▸ **Work to complete**:
Match the string "numbers" against each line below, and copy every line that matches.

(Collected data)

::::

(** * BadgerDB buffer manager (src/buffer.cpp): model and verification

    The buffer manager [BufMgr] keeps a frame table ([bufDescTable]), a page
    pool ([bufPool]), a directory from (file, page number) to frame number
    ([hashTable]) and a clock hand.  The methods of [BufMgr] are embedded
    below as functions in a state-and-exception monad: a C++ exception leaves
    the state as mutated up to the [throw]. *)

From stdpp Require Import base option list gmap strings pretty.
From Stdlib Require Import ZArith NArith Lia.

Local Open Scope nat_scope.

(** ** Basic types *)

(** [FrameId] is [std::uint32_t]; frame numbers index the two arrays, so they
    are kept as [nat] and the 32-bit wrap-around is written out where the
    code computes with them ([advanceClock], the constructor). *)
Abbreviation FrameId := nat (only parsing).
(** Page numbers are unsigned integers. *)
Abbreviation PageId := N (only parsing).
(** A [File] is the identity (address) of a live File object; a [File*]
    that may be null is an [option File]. *)
Abbreviation File := N (only parsing).

Definition UINT32_MOD : N := 4294967296.

(** The largest value of a C++ [int]: pin counts are [int]s. *)
Definition INT_MAX : Z := 2147483647.

(** Frame descriptor: the fields of [BufDesc] that buffer.cpp reads and
    writes (the class is declared in buffer.h, which is not in src/).
    [file] is a [File*], null when the frame is empty.  [pinCnt] is a signed
    counter, an [int] (the code tests [pinCnt <= 0]); it is kept as an
    integer, and the one place where the code could overflow it, the
    increment in [readPage], is undefined behaviour at [INT_MAX]
    ([int_incr] below). *)
Record BufDesc := mkBufDesc {
  file : option File;
  pageNo : PageId;
  frameNo : FrameId;
  pinCnt : Z;
  dirty : bool;
  valid : bool;
  refbit : bool
}.

Definition set_refbit (b : bool) (d : BufDesc) : BufDesc :=
  mkBufDesc (file d) (pageNo d) (frameNo d) (pinCnt d) (dirty d) (valid d) b.
Definition set_dirty (b : bool) (d : BufDesc) : BufDesc :=
  mkBufDesc (file d) (pageNo d) (frameNo d) (pinCnt d) b (valid d) (refbit d).
Definition set_pinCnt (n : Z) (d : BufDesc) : BufDesc :=
  mkBufDesc (file d) (pageNo d) (frameNo d) n (dirty d) (valid d) (refbit d).

(** The key under which a frame is filed in the directory. *)
Definition key_of (d : BufDesc) : option File * PageId := (file d, pageNo d).

(** Exceptions.  [Fault] stands for undefined behaviour of the C++ code (an
    array access out of bounds, a null [File*] dereferenced); [OutOfFuel] is
    the model's own signal that the bound on the clock loop was too small
    (shown below never to happen). *)
Inductive exn :=
  | BufferExceededException
  | PageNotPinnedException (name : string) (pageNo : PageId) (frameNo : FrameId)
  | PagePinnedException (name : string) (pageNo : PageId) (frameNo : FrameId)
  | BadBufferException (frameNo : FrameId) (dirty valid refbit : bool)
  | HashNotFoundException
  | HashAlreadyPresentException
  | FileException
  | Fault
  | OutOfFuel.

(** ** The collaborators that are not part of buffer.cpp *)

(** Modelled from the spec: the classes Page and File are not in src/; the
    manager uses them through the contract of the specification (§6).
    Raw pages: [page_number] is [Page::page_number()], [Page_default] the
    default-constructed page of [new Page[bufs]], [INVALID_NUMBER] the
    sentinel [Page::INVALID_NUMBER].  File objects: [Disk] is the state of
    all files; reading a page may raise, the other calls return. *)
Class FileContract := {
  Page : Type;
  Page_default : Page;
  page_number : Page → PageId;
  INVALID_NUMBER : PageId;
  Disk : Type;
  file_readPage : File → PageId → Disk → option Page;
  file_writePage : File → Page → Disk → Disk;
  file_allocatePage : File → Disk → Page * Disk;
  file_deletePage : File → PageId → Disk → Disk;
  filename : File → string
}.

Section BufferManager.

Context {FC : FileContract}.

(** Calls made on File objects, in order (a ghost log). *)
Inductive Event :=
  | EvReadPage (f : File) (p : PageId)
  | EvWritePage (f : File) (pg : Page)
  | EvAllocatePage (f : File)
  | EvDeletePage (f : File) (p : PageId).

(** ** State *)

(** The members of [BufMgr], the files' state and the call log.
    [numBufs] is the length of the arrays, which are never resized. *)
Record State := mkState {
  bufDescTable : list BufDesc;
  bufPool : list Page;
  hashTable : gmap (option File * PageId) FrameId;
  clockHand : FrameId;
  disk : Disk;
  trace : list Event
}.

Definition numBufs (s : State) : nat := length (bufDescTable s).

Definition with_descs (l : list BufDesc) (s : State) : State :=
  mkState l (bufPool s) (hashTable s) (clockHand s) (disk s) (trace s).
Definition with_pool (l : list Page) (s : State) : State :=
  mkState (bufDescTable s) l (hashTable s) (clockHand s) (disk s) (trace s).
Definition with_hash (m : gmap (option File * PageId) FrameId) (s : State) : State :=
  mkState (bufDescTable s) (bufPool s) m (clockHand s) (disk s) (trace s).
Definition with_hand (h : FrameId) (s : State) : State :=
  mkState (bufDescTable s) (bufPool s) (hashTable s) h (disk s) (trace s).
Definition with_disk (d : Disk) (e : Event) (s : State) : State :=
  mkState (bufDescTable s) (bufPool s) (hashTable s) (clockHand s) d (trace s ++ [e]).

(** ** The monad: state that survives exceptions *)

Definition M (A : Type) : Type := State → (exn + A) * State.

Definition ret {A} (a : A) : M A := λ s, (inr a, s).
Definition throw {A} (e : exn) : M A := λ s, (inl e, s).
Definition bind {A B} (m : M A) (k : A → M B) : M B := λ s,
  match m s with
  | (inr a, s') => k a s'
  | (inl e, s') => (inl e, s')
  end.
(** [try { m } catch (const HashNotFoundException &) { h }] *)
Definition catch_HashNotFound {A} (m : M A) (h : M A) : M A := λ s,
  match m s with
  | (inl HashNotFoundException, s') => h s'
  | r => r
  end.

Notation "x ← m ; k" := (bind m (λ x, k))
  (at level 20, m at level 100, k at level 200, only parsing).
Notation "m ;; k" := (bind m (λ _, k))
  (at level 100, k at level 200, right associativity, only parsing).

(** Array accesses; out of bounds is undefined behaviour. *)
Definition getDesc (i : FrameId) : M BufDesc := λ s,
  match bufDescTable s !! i with
  | Some d => (inr d, s)
  | None => (inl Fault, s)
  end.
Definition setDesc (i : FrameId) (d : BufDesc) : M unit := λ s,
  if decide (i < length (bufDescTable s))
  then (inr tt, with_descs (<[i:=d]> (bufDescTable s)) s)
  else (inl Fault, s).
Definition getPool (i : FrameId) : M Page := λ s,
  match bufPool s !! i with
  | Some p => (inr p, s)
  | None => (inl Fault, s)
  end.
Definition setPool (i : FrameId) (p : Page) : M unit := λ s,
  if decide (i < length (bufPool s))
  then (inr tt, with_pool (<[i:=p]> (bufPool s)) s)
  else (inl Fault, s).

(** [n += 1] on an [int]: at [INT_MAX] the signed overflow is undefined
    behaviour. *)
Definition int_incr (n : Z) : M Z := λ s,
  if decide (n < INT_MAX)%Z then (inr (n + 1)%Z, s) else (inl Fault, s).

(** Calls on a [File*]; a null pointer cannot be dereferenced. *)
Definition deref (fp : option File) : M File := λ s,
  match fp with
  | Some f => (inr f, s)
  | None => (inl Fault, s)
  end.
Definition call_readPage (f : File) (p : PageId) : M Page := λ s,
  let s' := with_disk (disk s) (EvReadPage f p) s in
  match file_readPage f p (disk s) with
  | Some pg => (inr pg, s')
  | None => (inl FileException, s')
  end.
Definition call_writePage (f : File) (pg : Page) : M unit := λ s,
  (inr tt, with_disk (file_writePage f pg (disk s)) (EvWritePage f pg) s).
Definition call_allocatePage (f : File) : M Page := λ s,
  let '(pg, dk) := file_allocatePage f (disk s) in
  (inr pg, with_disk dk (EvAllocatePage f) s).
Definition call_deletePage (f : File) (p : PageId) : M unit := λ s,
  (inr tt, with_disk (file_deletePage f p (disk s)) (EvDeletePage f p) s).

(** Modelled from the spec: the directory class BufHashTbl is not in src/.
    It is an associative map keyed by (file identity, page number); lookup
    and removal of a missing key, and insertion of a present key, are
    signalled by an error (spec §3 and §7). *)
Definition ht_lookup (k : option File * PageId) : M FrameId := λ s,
  match hashTable s !! k with
  | Some i => (inr i, s)
  | None => (inl HashNotFoundException, s)
  end.
Definition ht_insert (k : option File * PageId) (i : FrameId) : M unit := λ s,
  match hashTable s !! k with
  | Some _ => (inl HashAlreadyPresentException, s)
  | None => (inr tt, with_hash (<[k:=i]> (hashTable s)) s)
  end.
Definition ht_remove (k : option File * PageId) : M unit := λ s,
  match hashTable s !! k with
  | Some _ => (inr tt, with_hash (delete k (hashTable s)) s)
  | None => (inl HashNotFoundException, s)
  end.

::::

▸ **Output for this exercise**:
(** [FrameId] is [std::uint32_t]; frame numbers index the two arrays, so they
(** Page numbers are unsigned integers. *)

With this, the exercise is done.